In the aftermath of making a statement of complaint against a Garda colleague who said that “what Maurice McCabe needs is a bullet in the head”, to when I subsequently made complaint to the Garda confidential recipient Mr. Oliver Connolly about the corrupt termination of lawfully issued fixed charge penalty notices by a senior Garda officers, I went from being a respected Garda colleague and an elected Garda Representative Association, GRA, district representative, to being viewed as an enemy within, in a relatively short amount of time.

In the aftermath of former Deputies Clare Daly and Mick Wallace bringing our allegations into the public domain, I was confronted by an inspector and a sergeant while I was in Cavan Garda station carrying out inquiries into ticket fixing, using An Garda Síochána's PULSE system. They told me to get out of the station and not to come back. On another occasion I was subjected to a search by a Garda sergeant, who believed that I had PULSE documents concealed in bags of shredded paper that I had removed from a waste bin at the rear of Monaghan Garda station to use as dog bedding, as I had done for several years. This search took place on a public roadway. I was on duty and in uniform at the time.

The former Garda Commissioner, Martin Callinan, who received my initial complaint about the corrupt determination of fixed charge penalty notices on 4 April 2012 from Mr. Oliver Connolly, the Garda confidential recipient, issued a direction in December 2012 prohibiting both myself and Sergeant Maurice McCabe from using the PULSE system.

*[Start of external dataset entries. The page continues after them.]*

(** A call from outside: no calling object. *)
Definition external {A} (m : M unit A) (w : World) : World * outcome A :=
  let '(fr, r) := m (mkFrame emptyGlobal tt [] w) in (f_world fr, r).

(** An API call of a member, an [ins:immutable] method. *)
Definition api_call (member : Reference) (signedRequest : list Z) (w : World) : World * outcome Reply :=
  external (call_immutable member (Call decodeRequest VerifySignature is_object signedRequest)) w.

(** A pending saga call is taken from the queue and executed. *)
Definition deliver (sg : Saga) (w : World) : World * outcome unit :=
  external
    (match saga_method sg with
     | MemberAccept => call (saga_target sg) (Member_Accept (saga_arg sg))
     | DepositAccept => call (saga_target sg) (Deposit_Accept (saga_arg sg))
     end) w.

(** The world with what was lost in failed deliveries so far. *)
Inductive platform_step : World * Z -> World * Z -> Prop :=
  | step_api w lost member req w' r :
      api_call member req w = (w', r) -> platform_step (w, lost) (w', lost)
  | step_deliver w lost before sg after w' r :
      sagas w = before ++ sg :: after ->
      deliver sg (mkWorld (objects w) (before ++ after) (used w)) = (w', r) ->
      platform_step (w, lost) (w', lost + if is_done r then 0 else saga_value sg).

Lemma ws_createMember k a : world_safe (contractCreateMember k a).
Proof.
  unfold contractCreateMember, createMember. safe; first [done|by eapply Account_New_value].
Qed.

Lemma ws_memberMigrationCreate k : world_safe (memberMigrationCreate k).
Proof. unfold memberMigrationCreate. pose proof ws_createMember. safe. Qed.
Lemma ws_contractCreateMemberCall k : world_safe (contractCreateMemberCall k).
Proof. unfold contractCreateMemberCall. pose proof ws_createMember. safe. Qed.
Lemma ws_memberGet k : world_safe (memberGet k).
Proof. unfold memberGet, GetMigrationAddress. safe. Qed.
Lemma ws_registerNodeCall p : world_safe (registerNodeCall p).
Proof. unfold registerNodeCall, registerNode. safe. Qed.
Lemma ws_getNodeRefCall p : world_safe (getNodeRefCall p).
Proof. unfold getNodeRefCall, getNodeRef. safe. Qed.
Lemma ws_getBalanceCall p : world_safe (getBalanceCall p).
Proof. unfold getBalanceCall, Member_GetWallet, GetDeposits. safe. Qed.
Lemma ws_transferCall p : world_safe (transferCall p).
Proof. unfold transferCall, Member_GetWallet. safe. Qed.
Lemma ws_depositMigrationCall p : world_safe (depositMigrationCall p).
Proof. unfold depositMigrationCall. safe. Qed.
Lemma ws_depositTransferCall p : world_safe (depositTransferCall p).
Proof. unfold depositTransferCall, FindDeposit. safe. Qed.
Lemma os_contractCreateMemberCall v k : own_safe v (contractCreateMemberCall k).
Proof. unfold contractCreateMemberCall, contractCreateMember, createMember. safe. Qed.
Lemma os_memberMigrationCreate v k : own_safe v (memberMigrationCreate k).
Proof. unfold memberMigrationCreate, contractCreateMember, createMember. safe. Qed.
Lemma os_memberGet v k : own_safe v (memberGet k).
Proof. unfold memberGet. safe. Qed.
Lemma os_registerNodeCall v p : own_safe v (registerNodeCall p).
Proof. unfold registerNodeCall, registerNode. safe. Qed.
Lemma os_getNodeRefCall v p : own_safe v (getNodeRefCall p).
Proof. unfold getNodeRefCall, getNodeRef. safe. Qed.
Lemma os_getBalanceCall v p : own_safe v (getBalanceCall p).
Proof. unfold getBalanceCall. safe. Qed.
Lemma os_transferCall v p : own_safe v (transferCall p).
Proof. unfold transferCall. safe. Qed.
Lemma os_depositMigrationCall v p : own_safe v (depositMigrationCall p).
Proof. unfold depositMigrationCall. safe. Qed.
Lemma os_depositTransferCall v p : own_safe v (depositTransferCall p).
Proof. unfold depositTransferCall. safe. Qed.
End Platform.
#[export] Hint Resolve ws_contractCreateMemberCall os_contractCreateMemberCall ws_memberMigrationCreate os_memberMigrationCreate ws_memberGet os_memberGet ws_registerNodeCall os_registerNodeCall ws_getNodeRefCall os_getNodeRefCall ws_getBalanceCall os_getBalanceCall ws_transferCall os_transferCall ws_depositMigrationCall os_depositMigrationCall ws_depositTransferCall os_depositTransferCall : money.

This meant that it was not possible for us to carry out our duties as members of An Garda Síochána.

Martin Callinan subsequently described our actions as “disgusting”, when he appeared before the Committee of Public Accounts on the 23 January 2014. The comments made by former Commissioner Callinan on that occasion were a clear warning to other members of An Garda Síochána who might have been considering making protected disclosures that there was no such thing as confidentiality and that their identities will become known, just as ours had.

In February 2013, I was heavily criticised by a member of the Judiciary acting in a personal capacity due to the fact that a judicial colleague had been named in a national newspaper as having had multiple penalty points terminated for speeding. I retired from An Garda Síochána on 1 May 2013, as my position had become untenable. This member of the Judiciary subsequently asked me to withdraw a complaint that I had made in September 2012 under An Garda Síochána anti-fraud policy against a senior Garda officer who was a serial ticket fixer. I believe that this request, which I ignored, was at the behest of the senior officer about whom I complained.

I welcome any legislation that offers protection to bona fide whistleblowers, but the sad reality is that until there is a major culture change in Ireland relating to the treatment of people who report wrongdoing in the workplace, life will continue to be very difficult for these people. The acceptance of the role of bona fide whistleblowers must become the rule and not the exception.